ACS- 2013 Cancer facts and figures worse, all the news reports and interviews published with the doctors responsible for this bad advice all stress that Consumer Reports relied primarily upon the USPSTF reports. Yet the actual report on oral cancer screening was: T[quote]he U.S. Preventive Services Task Force (USPSTF) concludes that
the evidence is insufficient to recommend for or against routinely screening adults for oral cancer.[/quote] Plus the USPSTF report is now over nine years old, released in February 2004. This fact is hidden by simply repeating the old 2004 analysis in the "new" 2012 guide. True if you read closely you can see [quote]The 2012 guide covers USPSTF recommendations from 2004 through March 2012, [/quote] It's misleading to say these are 2012 USPSTF recommendations. Worse, when you go to the USPSTF web site to read the report, you see that there is an "update" file on "evidence". Turns out that this update is even older and is based entirely on The search strategy for this brief update included
[quote]a MEDLINE review for English-language articles
published between 1994 and 2001 on new direct
evidence on the benefits and harms of screening and
treatment for oral cancer[/quote]
USPSTF oral cancer And it gets worse: the "rationale" for the USPSTF sitting on the fence is
Rationale: [quote]The USPSTF found no new good-quality evidence that screening for oral cancer leads to improved health outcomes for either high-risk adults (i.e., those over the age of 50 who use tobacco) or for average-risk adults in the general population. It is unlikely that controlled trials of screening for oral cancer will ever be conducted in the general population because of the very low incidence of oral cancer in the United States.

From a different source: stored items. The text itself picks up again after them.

(** When every name of the table is a registered one, each setting added
    is the one just made, and the table never holds an object that was
    unreffed. *)
Lemma registered_names_no_dangling (reg : Registry)
    (st : Ownership.Settings NMSetting) (new : ConnectionHash) :
  Ownership.well_owned st ->
  (forall name h, In (name, h) new ->
     nm_connection_lookup_setting_type reg name <> G_TYPE_INVALID) ->
  Ownership.dangling (Ownership.hash_to_connection reg st new) = false.
Proof.
  intros Hst Hnames. apply well_owned_not_dangling.
  unfold Ownership.hash_to_connection.
  assert (Hstart : Ownership.well_owned (Ownership.remove_all st)).
  { destruct Hst as (Hnd & Hlt & Hun).
    unfold Ownership.well_owned, Ownership.addresses, Ownership.remove_all.
    simpl. repeat split.
    - constructor.
    - intros a [].
    - apply in_app_or in H0. destruct H0 as [Hin|Hin];
        [now apply Hun|now apply Hlt].
    - intros []. }
  revert Hstart. generalize (Ownership.remove_all st) as st0.
  generalize (@None GObject) as o.
  induction new as [|[name h] rest IH]; intros o st0 Hst0; simpl;
    [exact Hst0|].
  assert (E : (nm_connection_lookup_setting_type reg name =? 0) = false).
  { apply N.eqb_neq. apply (Hnames name h). now left. }
  rewrite E.
  destruct (nm_setting_new_from_hash
              (nm_connection_lookup_setting_type reg name) h) as [s|].
  - apply IH.
    + intros n' h' Hin. apply (Hnames n' h'). now right.
    + exact (add_fresh_well_owned s Hst0).
  - apply IH; [|exact Hst0].
    intros n' h' Hin. apply (Hnames n' h'). now right.
Qed.

End OwnershipSafety.

(** ** The container *)

Section ContainerFacts.
Context {NMSetting : Type} `{NMSettingClass NMSetting}.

There is also no new evidence for the harms of screening. As a result, the USPSTF could not determine the balance between benefits and harms of screening for oral cancer.[/quote]
so it's a Catch 22:
So it turns out that Consumer Reports is just as unreliable as Dr. Google on oral cancer.
But then we long time subscribers have watch Consumer Reports degenerate into a primarily car buying and car review operation with outdated reviews and model listings not sold in a year for all other areas..so now they deceive by omission by falsely implying that the USPSTF supports their analysis when it fact it does not.